The practice of using animals for lab research is incredibly controversial, but at least now there’s a future for some of the dogs, cats, rabbits, guinea pigs, and farm animals that have been subject to experiments. The Food and Drug Administration (FDA) recently changed its policy to allow healthy lab animals to be adopted, transferred, or retired to shelters or sanctuaries, after they have been used for research, The Hill reported. Previously, all lab animals were euthanized after they were no longer needed.

In 2019, Maine Senator Susan Collins introduced the Animal Freedom from Testing, Experiments, and Research Act, which would put in place a federal policy for post-lab animal adoptions. In a statement to The Hill, she said, “There is no reason why regulated research animals that are suitable for adoption or retirement should be killed by our federal agencies. I’m pleased that the FDA has joined the NIH and VA in enacting a lab animal retirement policy.”

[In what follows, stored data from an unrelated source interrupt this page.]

(* ===== verification/Common.v ===== *)
(** * Shared data types (src/src/common)

    [Value], [Column], [Schema], [Tuple], [RID] and [Row], with the constants
    of config.h. A [Value] is the C++ pair of a [std::variant<int,
    std::string>] and its type tag; the two constructors set the tag from the
    alternative, so the pair is the sum [value]. *)
From stdpp Require Import base numbers list strings pretty.
From Stdlib Require Import ZArith Lia.
From S2P Require Import Prelude.

(** ** config.h *)
Definition PAGE_SIZE : Z := 4096.
Definition BUFFER_POOL_SIZE : Z := 1024.
Definition MAX_COLUMNS : Z := 64.
Definition MAX_VARCHAR_LEN : Z := 255.
Definition MAX_SLOTS_PER_PAGE : Z := 128.
Definition BPLUS_TREE_ORDER : Z := 128.
Definition BPLUS_TREE_LEAF_MAX : Z := 127.
Definition INVALID_PAGE_ID : Z := 4294967295.
Definition WAL_FILE_NAME : string := "minidb.wal".
Definition DATA_DIR : string := "minidb_data".

(** ** value.h *)
Inductive DataType := INT | TEXT.
#[global] Instance DataType_eq_dec : EqDecision DataType.
Proof. solve_decision. Defined.

Definition dataTypeName (dt : DataType) : string :=
  match dt with INT => "INT" | TEXT => "TEXT" end.

Inductive value := VInt (val : Z) | VText (val : string).
#[global] Instance value_eq_dec : EqDecision value.
Proof. solve_decision. Defined.

Module Value.
Definition default : value := VText "".

Definition type (v : value) : DataType :=
  match v with VInt _ => INT | VText _ => TEXT end.

(** [std::get] of the other alternative throws [bad_variant_access]. *)
Definition asInt (v : value) : outcome Z :=
  match v with VInt z => Ret z | VText _ => Throw "std::get: wrong index for variant" end.
Definition asText (v : value) : outcome string :=
  match v with VText s => Ret s | VInt _ => Throw "std::get: wrong index for variant" end.

Definition toString (v : value) : string :=
  match v with VInt z => pretty z | VText s => s end.

(** [operator==]: tags first, then the variants. *)
Definition eqb (v w : value) : bool :=
  if decide (type v = type w) then
    match v, w with
    | VInt a, VInt b => Z.eqb a b
    | VText a, VText b => String.eqb a b
    | _, _ => false
    end
  else false.

Lemma eqb_spec v w : eqb v w = true <-> v = w.
Proof.
  destruct v, w; unfold eqb; simpl; try (split; [discriminate | congruence]).
  - rewrite Z.eqb_eq. naive_solver.
  - rewrite String.eqb_eq. naive_solver.
Qed.
End Value.

(** ** column.h, schema.h *)
Record Column := mkColumn { col_name : string; col_type : DataType }.
#[global] Instance Column_eq_dec : EqDecision Column.
Proof. solve_decision. Defined.

Module Schema.
Abbreviation schema := (list Column).

Definition addColumn (s : schema) (c : Column) : schema := s ++ [c].
Definition columnCount (s : schema) : nat := length s.
Definition getColumn (s : schema) (index : nat) : outcome Column :=
  match s !! index with
  | Some c => Ret c
  | None => Throw "Column index out of range"
  end.

(** The loop of [findColumn] from index [i] on. *)
Fixpoint findColumn_from (s : schema) (name : string) (i : Z) : Z :=
  match s with
  | [] => -1
  | c :: s' => if String.eqb (col_name c) name then i32 i
               else findColumn_from s' name (i + 1)
  end.
Definition findColumn (s : schema) (name : string) : Z := findColumn_from s name 0.

Lemma findColumn_from_spec s name i :
  0 <= i -> i + Z.of_nat (length s) <= INT_MAX ->
  (exists k c, s !! k = Some c /\ col_name c = name /\
     findColumn_from s name i = i + Z.of_nat k /\
     forall j c', (j < k)%nat -> s !! j = Some c' -> col_name c' <> name) \/
  (findColumn_from s name i = -1 /\ forall c, c ∈ s -> col_name c <> name).
Proof.
  revert i. induction s as [|c s IH]; intros i Hi Hlen; simpl.
  - right. split; [done|]. intros c Hc. by apply not_elem_of_nil in Hc.
  - rewrite length_cons in Hlen. destruct (String.eqb_spec (col_name c) name) as [E|E].
    + left. exists 0%nat, c. split_and!; [done|done| |lia].
      rewrite i32_small; [lia|]. unfold_int. lia.
    + destruct (IH (i + 1)) as [(k & c' & Hk & Hn & Hf & Hmin)|[Hf Hall]]; [lia|lia| |].
      * left. exists (S k), c'. split_and!; [done|done|rewrite Hf; lia|].
        intros [|j] c'' Hj; simpl; [naive_solver|]. apply Hmin. lia.
      * right. split; [done|]. intros c'. rewrite elem_of_cons. naive_solver.
Qed.
End Schema.
Abbreviation Schema := Schema.schema.

(** ** tuple.h, row.h *)
Module Tuple.
Abbreviation tuple := (list value).

Definition addValue (t : tuple) (v : value) : tuple := t ++ [v].
Definition size (t : tuple) : nat := length t.
Definition getValue (t : tuple) (index : nat) : outcome value :=
  match t !! index with
  | Some v => Ret v
  | None => Throw "Tuple index out of range"
  end.
Definition getValue_named (t : tuple) (columnName : string) (s : Schema) : outcome value :=
  let idx := Schema.findColumn s columnName in
  if idx <? 0 then Throw ("Column not found: " +:+ columnName)
  else getValue t (Z.to_nat idx).

(** [matchesSchema]: same count, then the types pairwise. *)
Fixpoint types_match (t : tuple) (s : Schema) : bool :=
  match t, s with
  | v :: t', c :: s' =>
      if decide (Value.type v = col_type c) then types_match t' s' else false
  | _, _ => true
  end.
Definition matchesSchema (t : tuple) (s : Schema) : bool :=
  if decide (size t = Schema.columnCount s) then types_match t s else false.

(** [operator<<] *)
Definition print (t : tuple) : string :=
  "(" +:+ String.concat ", " (map Value.toString t) +:+ ")".

Lemma types_match_spec t s :
  length t = length s ->
  types_match t s = true <-> Forall2 (fun v c => Value.type v = col_type c) t s.
Proof.
  revert s. induction t as [|v t IH]; intros [|c s]; simpl; try discriminate.
  - intros _. split; [constructor|done].
  - intros [= Hl]. case_decide as E.
    + rewrite IH by done. split; [by constructor|]. by inversion 1.
    + split; [discriminate|]. by inversion 1.
Qed.

Lemma matchesSchema_spec t s :
  matchesSchema t s = true <-> Forall2 (fun v c => Value.type v = col_type c) t s.
Proof.
  unfold matchesSchema, size, Schema.columnCount. case_decide as E.
  - by apply types_match_spec.
  - split; [discriminate|]. intros H. apply Forall2_length in H. contradiction.
Qed.
End Tuple.
Abbreviation Tuple := Tuple.tuple.

Record Row := mkRow { row_id : Z; row_data : Tuple }.
Definition Row_print (r : Row) : string :=
  "Row#" +:+ pretty (row_id r) +:+ " " +:+ Tuple.print (row_data r).

(** ** rid.h *)
Record RID := mkRID { pageId : Z; slotNum : Z }.
#[global] Instance RID_eq_dec : EqDecision RID.
Proof. solve_decision. Defined.

Module Rid.
Definition default : RID := mkRID 0 0.
Definition wf (r : RID) : Prop := is_u32 (pageId r) /\ is_u16 (slotNum r).

Definition eqb (r o : RID) : bool :=
  Z.eqb (pageId r) (pageId o) && Z.eqb (slotNum r) (slotNum o).
Definition ltb (r o : RID) : bool :=
  if negb (Z.eqb (pageId r) (pageId o)) then pageId r <? pageId o
  else slotNum r <? slotNum o.
(** the 64-bit key that [std::hash<RID>] hashes *)
Definition hash_key (r : RID) : Z :=
  Z.lor (u64 (Z.shiftl (pageId r) 16)) (slotNum r).

Lemma rid_eqb_spec r o : eqb r o = true <-> r = o.
Proof.
  unfold eqb. rewrite andb_true_iff, !Z.eqb_eq. destruct r, o; simpl. naive_solver.
Qed.
End Rid.
(** A new file under a path no handle has: a fresh id, no pages, every
    other file as before. *)
Lemma createFile_runs d name :
  disk_ok d -> can_open (disk_fs d) (Disk.full_path name) = true ->
  (forall i h, files_ d !! i = Some h -> fileName h <> Disk.full_path name) ->
  nextFileId_ d < INT_MAX ->
  exists d', runs (Disk.createFile name) d (nextFileId_ d) d' /\ disk_ok d' /\
    files_ d' = <[nextFileId_ d := mkHandle (Disk.full_path name) 0 true]> (files_ d) /\
    nextFileId_ d' = nextFileId_ d + 1 /\
    forall f' p', f' <> nextFileId_ d -> disk_page d' f' p' = disk_page d f' p'.
Proof.
  intros Hok Hopen Hpath Hmax.
  set (fs := set_file (Disk.full_path name) [] (disk_fs d)).
  set (h' := mkHandle (Disk.full_path name) 0 true).
  exists (mkDisk fs (<[nextFileId_ d := h']> (files_ d)) (nextFileId_ d + 1)). split_and!.
  - unfold Disk.createFile. eapply runs_bind; [done|].
    unfold open_trunc. rewrite Hopen. eapply runs_bind; [done|].
    unfold runs, Disk.add_handle, bind, get, lift, int_succ. simpl.
    by rewrite decide_True by done.
  - destruct Hok as [Hg Ha Hcnt Hnx Hpos Ho Hsz]. split; simpl.
    + intros i hi. rewrite lookup_insert_Some. naive_solver.
    + intros i j hi hj. simpl. rewrite !lookup_insert_Some. naive_solver.
    + intros i hi. rewrite lookup_insert_Some. intros [[_ <-]|[_ H]]; [|by eauto].
      simpl. unfold_int. lia.
    + intros i hi. rewrite lookup_insert_Some. intros [[<- _]|[_ H]]; [lia|].
      apply Hnx in H. lia.
    + lia.
    + intros i hi Hi. unfold fs. rewrite open_inout_set. apply andb_true_iff.
      rewrite bool_decide_eq_true. revert Hi. rewrite lookup_insert_Some.
      intros [[_ <-]|[_ H]]; [by auto|].
      pose proof (Ho i hi H) as [? ?%bool_decide_eq_true]%andb_true_iff. auto.
    + intros i hi. rewrite lookup_insert_Some. unfold fs. intros [[_ <-]|[_ H]]; simpl.
      * by rewrite file_content_set_eq.
      * rewrite file_content_set_ne by (intros E; by apply (Hpath i hi)). eauto.
  - done.
  - done.
  - intros f' p' Hne. unfold disk_page. simpl. rewrite lookup_insert_ne by done.
    destruct (files_ d !! f') as [h|] eqn:Hf; [|done].
    unfold fs. by rewrite file_content_set_ne by (apply not_eq_sym; eauto).
Qed.
Definition set_numSlots pg v := put16 pg 4 v.
Definition set_freeSpacePtr pg v := put16 pg 6 v.
Definition set_slot (pg : list byte) (i : nat) (off len : Z) : list byte :=
  put16 (put16 pg (8 + 2 * i) off) (264 + 2 * i) len.

(** An index past the arrays of the header is out of range. *)
Definition slot_in_range (i : nat) : outcome unit :=
  if decide (Z.of_nat i < MAX_SLOTS_PER_PAGE) then Ret tt else Undef.

(** [initPage]: the old bytes are all overwritten. *)
Definition initPage (pageId : Z) : list byte :=
  set_freeSpacePtr (set_numSlots (put32 zero_page 0 pageId) 0) HEADER_SIZE.

(** The loop of [insertTuple] over slots [i], ..., [i + n - 1]. *)
Fixpoint find_empty_slot (pg : list byte) (i n : nat) : outcome (option nat) :=
  match n with
  | O => Ret None
  | S n' =>
      _ <~ slot_in_range i ;;
      if (slotDirectory pg i =? 0) && (slotLengths pg i =? 0) then Ret (Some i)
      else find_empty_slot pg (S i) n'
  end.
Definition choose_slot (pg : list byte) : outcome nat :=
  o <~ find_empty_slot pg 0 (Z.to_nat (numSlots pg)) ;;
  Ret (default (Z.to_nat (numSlots pg)) o).

(** [memcpy(pageData + off, data, len)]: past the end of the frame's buffer
    it is undefined. *)
Definition copy_in (pg : list byte) (off : Z) (bs : list byte) : outcome (list byte) :=
  if decide (Z.to_nat off + length bs <= length pg)%nat
  then Ret (splice pg (Z.to_nat off) bs) else Undef.

(** The writes of [insertTuple] into slot [slotIdx], in order, up to the
    update of [numSlots]. *)
Definition store_tuple (pg : list byte) (slotIdx : nat) (bs : list byte) : outcome (list byte) :=
  _ <~ slot_in_range slotIdx ;;
  let dataLen := Z.of_nat (length bs) in
  let pg1 := set_slot pg slotIdx (freeSpacePtr pg) dataLen in
  pg2 <~ copy_in pg1 (freeSpacePtr pg1) bs ;;
  Ret (set_freeSpacePtr pg2 (u16 (freeSpacePtr pg2 + dataLen))).

(** into a page found by [findFreePage] *)
Definition place (pg : list byte) (slotIdx : nat) (bs : list byte) : outcome (list byte) :=
  pg' <~ store_tuple pg slotIdx bs ;;
  Ret (if numSlots pg' <=? Z.of_nat slotIdx
       then set_numSlots pg' (u16 (Z.of_nat slotIdx + 1)) else pg').

(** into the first slot of a page just initialised *)
Definition place_first (pg : list byte) (bs : list byte) : outcome (list byte) :=
  pg' <~ store_tuple pg 0 bs ;; Ret (set_numSlots pg' 1).

(** [readTuple]'s view of a slot: [None] where it returns 0. *)
Definition read_slot (pg : list byte) (slotNum : Z) : outcome (option (list byte)) :=
  if numSlots pg <=? slotNum then Ret None
  else
    let i := Z.to_nat slotNum in
    _ <~ slot_in_range i ;;
    if slotLengths pg i =? 0 then Ret None
    else
      let off := Z.to_nat (slotDirectory pg i) in
      let len := Z.to_nat (slotLengths pg i) in
      if decide (off + len <= length pg)%nat then Ret (Some (sub pg off len)) else Undef.

(** [deleteTuple]'s update of the page. *)
Definition erase_slot (pg : list byte) (slotNum : Z) : outcome (list byte) :=
  if slotNum <? numSlots pg then
    _ <~ slot_in_range (Z.to_nat slotNum) ;;
    Ret (set_slot pg (Z.to_nat slotNum) 0 0)
  else Ret pg.

Definition freeSpace (pg : list byte) : Z := u16 (PAGE_SIZE - freeSpacePtr pg).
End Page.

(** ** Reading back what was written *)
Lemma length_put16 pg off v : (off + 2 <= length pg)%nat -> length (put16 pg off v) = length pg.
Proof. intros. unfold put16. by rewrite length_splice by (by rewrite length_le_bytes). Qed.

Lemma get16_range pg off : is_u16 (get16 pg off).
Proof.
  unfold get16. pose proof (le_val_range (sub pg off 2)) as [H1 H2].
  assert (length (sub pg off 2) <= 2)%nat by (unfold sub; rewrite length_take; lia).
  assert (256 ^ Z.of_nat (length (sub pg off 2)) <= 256 ^ 2) by (apply Z.pow_le_mono_r; lia).
  change (256 ^ 2) with 65536 in *. unfold is_u16. lia.
Qed.

Lemma get16_put16_eq pg off v :
  (off + 2 <= length pg)%nat -> is_u16 v -> get16 (put16 pg off v) off = v.
Proof.
  intros Hl Hv. unfold get16, put16. rewrite <- (length_le_bytes 2 v) at 2.
  rewrite sub_splice_eq by (by rewrite length_le_bytes). by apply le_val_u16.
Qed.

Lemma sub_put16_ne pg off v off' n :
  (off + 2 <= length pg)%nat -> (off' + n <= off \/ off + 2 <= off')%nat ->
  sub (put16 pg off v) off' n = sub pg off' n.
Proof. intros. unfold put16. apply sub_splice_ne; by rewrite length_le_bytes. Qed.

Lemma get16_put16_ne pg off v off' :
  (off + 2 <= length pg)%nat -> (off' + 2 <= off \/ off + 2 <= off')%nat ->
  get16 (put16 pg off v) off' = get16 pg off'.
Proof. intros. unfold get16. by rewrite sub_put16_ne. Qed.

Lemma get16_splice_ne pg off bs off' :
  (off + length bs <= length pg)%nat -> (off' + 2 <= off)%nat ->
  get16 (splice pg off bs) off' = get16 pg off'.
Proof. intros. unfold get16. rewrite sub_splice_ne; [done|done|lia]. Qed.

(** ** Well-formed pages *)
Definition live (pg : list byte) (i : nat) : Prop :=
  Z.of_nat i < Page.numSlots pg /\ ~ (Page.slotDirectory pg i = 0 /\ Page.slotLengths pg i = 0).

Record page_wf (pg : list byte) : Prop := {
  pw_len : length pg = PAGE_BYTES;
  pw_slots : Page.numSlots pg <= MAX_SLOTS_PER_PAGE;
  pw_free : HEADER_SIZE <= Page.freeSpacePtr pg <= PAGE_SIZE;
  pw_live : forall i, live pg i ->
    HEADER_SIZE <= Page.slotDirectory pg i /\
    Page.slotDirectory pg i + Page.slotLengths pg i <= Page.freeSpacePtr pg;
  pw_disjoint : forall i j, live pg i -> live pg j -> i <> j ->
    Page.slotDirectory pg i + Page.slotLengths pg i <= Page.slotDirectory pg j \/
    Page.slotDirectory pg j + Page.slotLengths pg j <= Page.slotDirectory pg i;
}.

(** The tuple in a slot: a live slot of non-zero length. *)
Definition tuple_at (pg : list byte) (i : nat) : option (list byte) :=
  if decide (Z.of_nat i < Page.numSlots pg /\ 0 < Page.slotLengths pg i)
  then Some (sub pg (Z.to_nat (Page.slotDirectory pg i)) (Z.to_nat (Page.slotLengths pg i)))
  else None.

Lemma numSlots_range pg : is_u16 (Page.numSlots pg). Proof. apply get16_range. Qed.
Lemma freeSpacePtr_range pg : is_u16 (Page.freeSpacePtr pg). Proof. apply get16_range. Qed.
Lemma slotDirectory_range pg i : is_u16 (Page.slotDirectory pg i). Proof. apply get16_range. Qed.
Lemma slotLengths_range pg i : is_u16 (Page.slotLengths pg i). Proof. apply get16_range. Qed.
#[export] Hint Resolve numSlots_range freeSpacePtr_range slotDirectory_range slotLengths_range
  : minidb.

(** Facts about the layout that [lia] needs, for the page at hand. *)
Ltac page_facts pg :=
  pose proof PAGE_BYTES_Z; pose proof (numSlots_range pg); pose proof (freeSpacePtr_range pg);
  unfold is_u16, HEADER_SIZE, PAGE_SIZE, MAX_SLOTS_PER_PAGE in *.

Ltac page_lia := solve [lia | rewrite length_put16; page_lia].

(** ** The fields after a write to a slot *)
Section set_slot.
Context (pg : list byte) (i : nat) (off len : Z).
Context (Hlen : length pg = PAGE_BYTES) (Hi : Z.of_nat i < MAX_SLOTS_PER_PAGE).

Lemma length_set_slot : length (Page.set_slot pg i off len) = PAGE_BYTES.
Proof using Hlen Hi. page_facts pg. unfold Page.set_slot. rewrite !length_put16; page_lia. Qed.

Lemma numSlots_set_slot : Page.numSlots (Page.set_slot pg i off len) = Page.numSlots pg.
Proof using Hlen Hi.
  page_facts pg. unfold Page.set_slot, Page.numSlots.
  rewrite !get16_put16_ne; page_lia.
Qed.
Lemma freeSpacePtr_set_slot :
  Page.freeSpacePtr (Page.set_slot pg i off len) = Page.freeSpacePtr pg.
Proof using Hlen Hi.
  page_facts pg. unfold Page.set_slot, Page.freeSpacePtr.
  rewrite !get16_put16_ne; page_lia.
Qed.

Lemma slotDirectory_set_slot j :
  is_u16 off -> Z.of_nat j < MAX_SLOTS_PER_PAGE ->
  Page.slotDirectory (Page.set_slot pg i off len) j =
    if decide (j = i) then off else Page.slotDirectory pg j.
Proof using Hlen Hi.
  intros Ho Hj. page_facts pg. unfold Page.set_slot, Page.slotDirectory.
  rewrite get16_put16_ne by page_lia. case_decide as E.
  - subst. apply get16_put16_eq; [lia|done].
  - apply get16_put16_ne; lia.
Qed.
Lemma slotLengths_set_slot j :
  is_u16 len -> Z.of_nat j < MAX_SLOTS_PER_PAGE ->
  Page.slotLengths (Page.set_slot pg i off len) j =
    if decide (j = i) then len else Page.slotLengths pg j.
Proof using Hlen Hi.
  intros Ho Hj. page_facts pg. unfold Page.set_slot, Page.slotLengths. case_decide as E.
  - subst. apply get16_put16_eq; [page_lia|done].
  - rewrite !get16_put16_ne; page_lia.
Qed.

Lemma sub_set_slot o n :
  HEADER_SIZE <= Z.of_nat o -> sub (Page.set_slot pg i off len) o n = sub pg o n.
Proof using Hlen Hi.
  intros Ho. page_facts pg. unfold Page.set_slot.
  rewrite !sub_put16_ne; (page_lia || done).
Qed.
End set_slot.

(** ** Placing a tuple *)
Record placed (pg : list byte) (i : nat) (bs : list byte) (n : Z) (pg' : list byte) : Prop := {
  pl_len : length pg' = PAGE_BYTES;
  pl_slots : Page.numSlots pg' = n;
  pl_free : Page.freeSpacePtr pg' = Page.freeSpacePtr pg + Z.of_nat (length bs);
  pl_dir : forall j, Z.of_nat j < MAX_SLOTS_PER_PAGE -> Page.slotDirectory pg' j =
    if decide (j = i) then Page.freeSpacePtr pg else Page.slotDirectory pg j;
  pl_lens : forall j, Z.of_nat j < MAX_SLOTS_PER_PAGE -> Page.slotLengths pg' j =
    if decide (j = i) then Z.of_nat (length bs) else Page.slotLengths pg j;
  pl_data : sub pg' (Z.to_nat (Page.freeSpacePtr pg)) (length bs) = bs;
  pl_other : forall o n, HEADER_SIZE <= Z.of_nat o ->
    Z.of_nat o + Z.of_nat n <= Page.freeSpacePtr pg -> sub pg' o n = sub pg o n;
}.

Regardless of what happens post-lab testing, many still categorically oppose the use of animals in testing, and this new policy isn’t likely to change that. Luckily, the United States 2020 budgetary spending bill sets goals for reducing the use of dogs and cats in federally funded medical research. It’s the first time Congress has taken steps to discourage the use of animals for scientific testing, which, combined with the new adoption opportunities, marks an important step in the right direction.